Collected data
***
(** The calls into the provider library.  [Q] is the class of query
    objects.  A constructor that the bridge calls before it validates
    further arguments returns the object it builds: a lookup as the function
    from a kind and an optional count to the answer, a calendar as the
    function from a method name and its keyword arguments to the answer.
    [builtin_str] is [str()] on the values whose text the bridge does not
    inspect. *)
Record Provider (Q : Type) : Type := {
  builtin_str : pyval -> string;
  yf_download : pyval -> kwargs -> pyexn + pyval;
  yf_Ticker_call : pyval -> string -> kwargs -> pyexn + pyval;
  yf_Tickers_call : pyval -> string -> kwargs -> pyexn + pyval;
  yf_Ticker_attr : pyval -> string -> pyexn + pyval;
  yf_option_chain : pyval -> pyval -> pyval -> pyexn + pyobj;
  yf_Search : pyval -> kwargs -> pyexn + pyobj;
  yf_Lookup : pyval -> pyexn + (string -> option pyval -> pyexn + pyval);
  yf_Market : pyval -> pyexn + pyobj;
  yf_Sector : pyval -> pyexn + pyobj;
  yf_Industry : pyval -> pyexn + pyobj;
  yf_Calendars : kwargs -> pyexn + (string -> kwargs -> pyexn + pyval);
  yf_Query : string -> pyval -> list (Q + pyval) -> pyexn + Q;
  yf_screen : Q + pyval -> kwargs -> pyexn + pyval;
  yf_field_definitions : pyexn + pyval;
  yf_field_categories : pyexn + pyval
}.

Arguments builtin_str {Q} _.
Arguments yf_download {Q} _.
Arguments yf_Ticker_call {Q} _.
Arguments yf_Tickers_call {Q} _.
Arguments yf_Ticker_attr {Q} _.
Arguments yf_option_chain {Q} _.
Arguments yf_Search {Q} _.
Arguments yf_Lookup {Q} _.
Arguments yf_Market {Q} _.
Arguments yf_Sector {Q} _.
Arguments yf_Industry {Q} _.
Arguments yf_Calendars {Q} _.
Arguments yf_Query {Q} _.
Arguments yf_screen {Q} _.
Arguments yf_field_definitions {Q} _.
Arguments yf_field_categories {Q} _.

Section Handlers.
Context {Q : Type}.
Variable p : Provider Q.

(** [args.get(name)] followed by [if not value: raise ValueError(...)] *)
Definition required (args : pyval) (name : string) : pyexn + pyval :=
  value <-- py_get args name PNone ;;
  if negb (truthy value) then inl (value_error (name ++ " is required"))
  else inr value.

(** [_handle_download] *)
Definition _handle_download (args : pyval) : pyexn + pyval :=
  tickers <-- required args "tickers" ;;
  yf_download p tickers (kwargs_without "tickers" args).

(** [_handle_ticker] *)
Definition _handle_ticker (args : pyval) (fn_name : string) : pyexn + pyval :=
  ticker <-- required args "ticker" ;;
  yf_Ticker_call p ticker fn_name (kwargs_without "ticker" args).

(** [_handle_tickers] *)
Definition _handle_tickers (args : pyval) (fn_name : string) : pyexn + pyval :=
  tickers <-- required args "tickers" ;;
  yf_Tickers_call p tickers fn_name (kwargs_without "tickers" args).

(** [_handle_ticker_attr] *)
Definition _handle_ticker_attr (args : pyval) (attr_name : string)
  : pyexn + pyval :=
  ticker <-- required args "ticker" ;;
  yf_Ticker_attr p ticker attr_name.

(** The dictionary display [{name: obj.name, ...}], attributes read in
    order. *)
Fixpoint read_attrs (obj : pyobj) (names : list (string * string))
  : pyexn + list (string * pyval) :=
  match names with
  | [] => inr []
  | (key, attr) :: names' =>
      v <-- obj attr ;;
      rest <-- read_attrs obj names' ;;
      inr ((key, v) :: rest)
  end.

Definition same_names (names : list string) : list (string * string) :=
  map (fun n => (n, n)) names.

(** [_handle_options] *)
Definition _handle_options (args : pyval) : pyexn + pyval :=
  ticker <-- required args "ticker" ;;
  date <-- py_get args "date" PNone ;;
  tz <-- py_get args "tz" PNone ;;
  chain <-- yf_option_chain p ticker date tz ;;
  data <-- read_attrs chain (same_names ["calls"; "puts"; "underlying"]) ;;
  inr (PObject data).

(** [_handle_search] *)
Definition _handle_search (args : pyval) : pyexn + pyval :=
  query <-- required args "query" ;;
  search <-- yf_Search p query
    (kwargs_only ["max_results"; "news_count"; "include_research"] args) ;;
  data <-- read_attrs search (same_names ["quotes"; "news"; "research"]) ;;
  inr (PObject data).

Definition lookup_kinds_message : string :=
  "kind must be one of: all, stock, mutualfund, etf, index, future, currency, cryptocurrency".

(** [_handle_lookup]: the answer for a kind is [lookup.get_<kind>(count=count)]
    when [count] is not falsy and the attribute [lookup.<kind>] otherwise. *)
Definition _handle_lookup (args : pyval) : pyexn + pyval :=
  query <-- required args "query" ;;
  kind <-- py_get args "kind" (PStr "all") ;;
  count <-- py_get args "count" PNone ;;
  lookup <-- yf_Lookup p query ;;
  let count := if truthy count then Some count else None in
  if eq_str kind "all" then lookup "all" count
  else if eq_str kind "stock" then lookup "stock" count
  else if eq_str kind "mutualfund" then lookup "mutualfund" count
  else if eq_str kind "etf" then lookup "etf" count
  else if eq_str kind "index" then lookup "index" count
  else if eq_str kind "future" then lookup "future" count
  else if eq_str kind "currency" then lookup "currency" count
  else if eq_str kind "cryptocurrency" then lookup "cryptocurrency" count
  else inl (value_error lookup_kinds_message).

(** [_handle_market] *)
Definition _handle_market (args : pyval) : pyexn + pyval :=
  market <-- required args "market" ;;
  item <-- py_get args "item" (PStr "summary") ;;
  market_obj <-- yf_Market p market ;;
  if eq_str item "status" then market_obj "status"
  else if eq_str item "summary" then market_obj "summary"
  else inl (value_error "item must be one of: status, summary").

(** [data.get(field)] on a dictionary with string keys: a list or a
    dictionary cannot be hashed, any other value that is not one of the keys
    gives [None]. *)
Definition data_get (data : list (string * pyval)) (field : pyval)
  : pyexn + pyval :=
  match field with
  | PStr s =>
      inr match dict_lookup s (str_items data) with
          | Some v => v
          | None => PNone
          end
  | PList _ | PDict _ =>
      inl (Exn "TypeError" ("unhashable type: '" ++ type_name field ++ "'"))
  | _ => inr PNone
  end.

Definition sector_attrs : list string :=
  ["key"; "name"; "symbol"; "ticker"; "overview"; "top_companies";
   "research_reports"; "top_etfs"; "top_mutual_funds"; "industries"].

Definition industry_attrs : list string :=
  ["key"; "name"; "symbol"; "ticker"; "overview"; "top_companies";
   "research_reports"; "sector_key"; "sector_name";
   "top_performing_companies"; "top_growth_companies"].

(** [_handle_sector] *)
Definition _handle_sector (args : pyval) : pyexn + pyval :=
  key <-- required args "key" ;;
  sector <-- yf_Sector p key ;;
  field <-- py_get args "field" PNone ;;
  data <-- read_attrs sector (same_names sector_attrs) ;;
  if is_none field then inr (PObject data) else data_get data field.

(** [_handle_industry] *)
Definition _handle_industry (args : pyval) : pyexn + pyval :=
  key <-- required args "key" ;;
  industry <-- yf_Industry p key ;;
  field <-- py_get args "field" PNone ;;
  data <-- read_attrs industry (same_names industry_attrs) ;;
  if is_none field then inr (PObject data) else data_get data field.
***
▶ **Task statement**
Reproduce the entries above exactly, every line included.

▶ **Response to this exercise**
(** The calls into the provider library.  [Q] is the class of query
    objects.  A constructor that the bridge calls before it validates
    further arguments returns the object it builds: a lookup as the function
    from a kind and an optional count to the answer, a calendar as the
    function from a method name and its keyword arguments to the answer.
    [builtin_str] is [str()] on the values whose text the bridge does not
    inspect. *)
Record Provider (Q : Type) : Type := {
  builtin_str : pyval -> string;
  yf_download : pyval -> kwargs -> pyexn + pyval;
  yf_Ticker_call : pyval -> string -> kwargs -> pyexn + pyval;
  yf_Tickers_call : pyval -> string -> kwargs -> pyexn + pyval;
  yf_Ticker_attr : pyval -> string -> pyexn + pyval;
  yf_option_chain : pyval -> pyval -> pyval -> pyexn + pyobj;
  yf_Search : pyval -> kwargs -> pyexn + pyobj;
  yf_Lookup : pyval -> pyexn + (string -> option pyval -> pyexn + pyval);
  yf_Market : pyval -> pyexn + pyobj;
  yf_Sector : pyval -> pyexn + pyobj;
  yf_Industry : pyval -> pyexn + pyobj;
  yf_Calendars : kwargs -> pyexn + (string -> kwargs -> pyexn + pyval);
  yf_Query : string -> pyval -> list (Q + pyval) -> pyexn + Q;
  yf_screen : Q + pyval -> kwargs -> pyexn + pyval;
  yf_field_definitions : pyexn + pyval;
  yf_field_categories : pyexn + pyval
}.

Arguments builtin_str {Q} _.
Arguments yf_download {Q} _.
Arguments yf_Ticker_call {Q} _.
Arguments yf_Tickers_call {Q} _.
Arguments yf_Ticker_attr {Q} _.
Arguments yf_option_chain {Q} _.
Arguments yf_Search {Q} _.
Arguments yf_Lookup {Q} _.
Arguments yf_Market {Q} _.
Arguments yf_Sector {Q} _.
Arguments yf_Industry {Q} _.
Arguments yf_Calendars {Q} _.
Arguments yf_Query {Q} _.
Arguments yf_screen {Q} _.
Arguments yf_field_definitions {Q} _.
Arguments yf_field_categories {Q} _.

Section Handlers.
Context {Q : Type}.
Variable p : Provider Q.

(** [args.get(name)] followed by [if not value: raise ValueError(...)] *)
Definition required (args : pyval) (name : string) : pyexn + pyval :=
  value <-- py_get args name PNone ;;
  if negb (truthy value) then inl (value_error (name ++ " is required"))
  else inr value.

(** [_handle_download] *)
Definition _handle_download (args : pyval) : pyexn + pyval :=
  tickers <-- required args "tickers" ;;
  yf_download p tickers (kwargs_without "tickers" args).

(** [_handle_ticker] *)
Definition _handle_ticker (args : pyval) (fn_name : string) : pyexn + pyval :=
  ticker <-- required args "ticker" ;;
  yf_Ticker_call p ticker fn_name (kwargs_without "ticker" args).

(** [_handle_tickers] *)
Definition _handle_tickers (args : pyval) (fn_name : string) : pyexn + pyval :=
  tickers <-- required args "tickers" ;;
  yf_Tickers_call p tickers fn_name (kwargs_without "tickers" args).

(** [_handle_ticker_attr] *)
Definition _handle_ticker_attr (args : pyval) (attr_name : string)
  : pyexn + pyval :=
  ticker <-- required args "ticker" ;;
  yf_Ticker_attr p ticker attr_name.

(** The dictionary display [{name: obj.name, ...}], attributes read in
    order. *)
Fixpoint read_attrs (obj : pyobj) (names : list (string * string))
  : pyexn + list (string * pyval) :=
  match names with
  | [] => inr []
  | (key, attr) :: names' =>
      v <-- obj attr ;;
      rest <-- read_attrs obj names' ;;
      inr ((key, v) :: rest)
  end.

Definition same_names (names : list string) : list (string * string) :=
  map (fun n => (n, n)) names.

(** [_handle_options] *)
Definition _handle_options (args : pyval) : pyexn + pyval :=
  ticker <-- required args "ticker" ;;
  date <-- py_get args "date" PNone ;;
  tz <-- py_get args "tz" PNone ;;
  chain <-- yf_option_chain p ticker date tz ;;
  data <-- read_attrs chain (same_names ["calls"; "puts"; "underlying"]) ;;
  inr (PObject data).

(** [_handle_search] *)
Definition _handle_search (args : pyval) : pyexn + pyval :=
  query <-- required args "query" ;;
  search <-- yf_Search p query
    (kwargs_only ["max_results"; "news_count"; "include_research"] args) ;;
  data <-- read_attrs search (same_names ["quotes"; "news"; "research"]) ;;
  inr (PObject data).

Definition lookup_kinds_message : string :=
  "kind must be one of: all, stock, mutualfund, etf, index, future, currency, cryptocurrency".

(** [_handle_lookup]: the answer for a kind is [lookup.get_<kind>(count=count)]
    when [count] is not falsy and the attribute [lookup.<kind>] otherwise. *)
Definition _handle_lookup (args : pyval) : pyexn + pyval :=
  query <-- required args "query" ;;
  kind <-- py_get args "kind" (PStr "all") ;;
  count <-- py_get args "count" PNone ;;
  lookup <-- yf_Lookup p query ;;
  let count := if truthy count then Some count else None in
  if eq_str kind "all" then lookup "all" count
  else if eq_str kind "stock" then lookup "stock" count
  else if eq_str kind "mutualfund" then lookup "mutualfund" count
  else if eq_str kind "etf" then lookup "etf" count
  else if eq_str kind "index" then lookup "index" count
  else if eq_str kind "future" then lookup "future" count
  else if eq_str kind "currency" then lookup "currency" count
  else if eq_str kind "cryptocurrency" then lookup "cryptocurrency" count
  else inl (value_error lookup_kinds_message).

(** [_handle_market] *)
Definition _handle_market (args : pyval) : pyexn + pyval :=
  market <-- required args "market" ;;
  item <-- py_get args "item" (PStr "summary") ;;
  market_obj <-- yf_Market p market ;;
  if eq_str item "status" then market_obj "status"
  else if eq_str item "summary" then market_obj "summary"
  else inl (value_error "item must be one of: status, summary").

(** [data.get(field)] on a dictionary with string keys: a list or a
    dictionary cannot be hashed, any other value that is not one of the keys
    gives [None]. *)
Definition data_get (data : list (string * pyval)) (field : pyval)
  : pyexn + pyval :=
  match field with
  | PStr s =>
      inr match dict_lookup s (str_items data) with
          | Some v => v
          | None => PNone
          end
  | PList _ | PDict _ =>
      inl (Exn "TypeError" ("unhashable type: '" ++ type_name field ++ "'"))
  | _ => inr PNone
  end.

Definition sector_attrs : list string :=
  ["key"; "name"; "symbol"; "ticker"; "overview"; "top_companies";
   "research_reports"; "top_etfs"; "top_mutual_funds"; "industries"].

Definition industry_attrs : list string :=
  ["key"; "name"; "symbol"; "ticker"; "overview"; "top_companies";
   "research_reports"; "sector_key"; "sector_name";
   "top_performing_companies"; "top_growth_companies"].

(** [_handle_sector] *)
Definition _handle_sector (args : pyval) : pyexn + pyval :=
  key <-- required args "key" ;;
  sector <-- yf_Sector p key ;;
  field <-- py_get args "field" PNone ;;
  data <-- read_attrs sector (same_names sector_attrs) ;;
  if is_none field then inr (PObject data) else data_get data field.

(** [_handle_industry] *)
Definition _handle_industry (args : pyval) : pyexn + pyval :=
  key <-- required args "key" ;;
  industry <-- yf_Industry p key ;;
  field <-- py_get args "field" PNone ;;
  data <-- read_attrs industry (same_names industry_attrs) ;;
  if is_none field then inr (PObject data) else data_get data field.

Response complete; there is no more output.